(* ===== verification/Protocol.v ===== *)
(** * The packet format: net/ProtocolStream.h and net/ProtocolStream.cpp

    [Codec] has the checksum and the 7-bit variable-length integers;
    [BinaryStreamReader] and [BinaryStreamWriter] are the two classes.  A reader
    works on the memory its pointer leads to: in the server that is the
    [c_str()] of a [std::string], so the bytes of the packet and a final NUL. *)
From S2P Require Import Prelude Buffers.

Definition BINARY_PACKLEN_LEN_2 : Z := 4.
Definition CHECKSUM_LEN : Z := 2.

Module Codec.

(** ** [checksum(const unsigned short* buffer, int size)] *)

(** The two accumulation steps: whole 16-bit words, then a last byte. *)
Fixpoint checksum_sum (mem : bytes) (size cksum : Z) : outcome Z :=
  if 1 <? size then
    match mem with
    | x :: y :: mem' => checksum_sum mem' (size - 2) (u32 (cksum + bytes_int [x; y]))
    | _ => Undef OutOfBounds
    end
  else if size =? 0 then Ret cksum
  else match mem with
       | x :: _ => Ret (u32 (cksum + uchar x))
       | [] => Undef OutOfBounds
       end.

(** [while (cksum >> 16) cksum = (cksum >> 16) + (cksum & 0xffff);] with fuel:
    [None] when the loop has not ended after [fuel] tests. *)
Fixpoint checksum_fold (fuel : nat) (cksum : Z) : option Z :=
  match fuel with
  | O => None
  | S fuel' =>
      if Z.shiftr cksum 16 =? 0 then Some cksum
      else checksum_fold fuel' (u32 (Z.shiftr cksum 16 + Z.land cksum 65535))
  end.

********

### YOUR ASSIGNMENT
Looking at the data above, state how many of its lines contain the word "packet", and give nothing but that number.

### ANSWER TO THE EXERCISE
2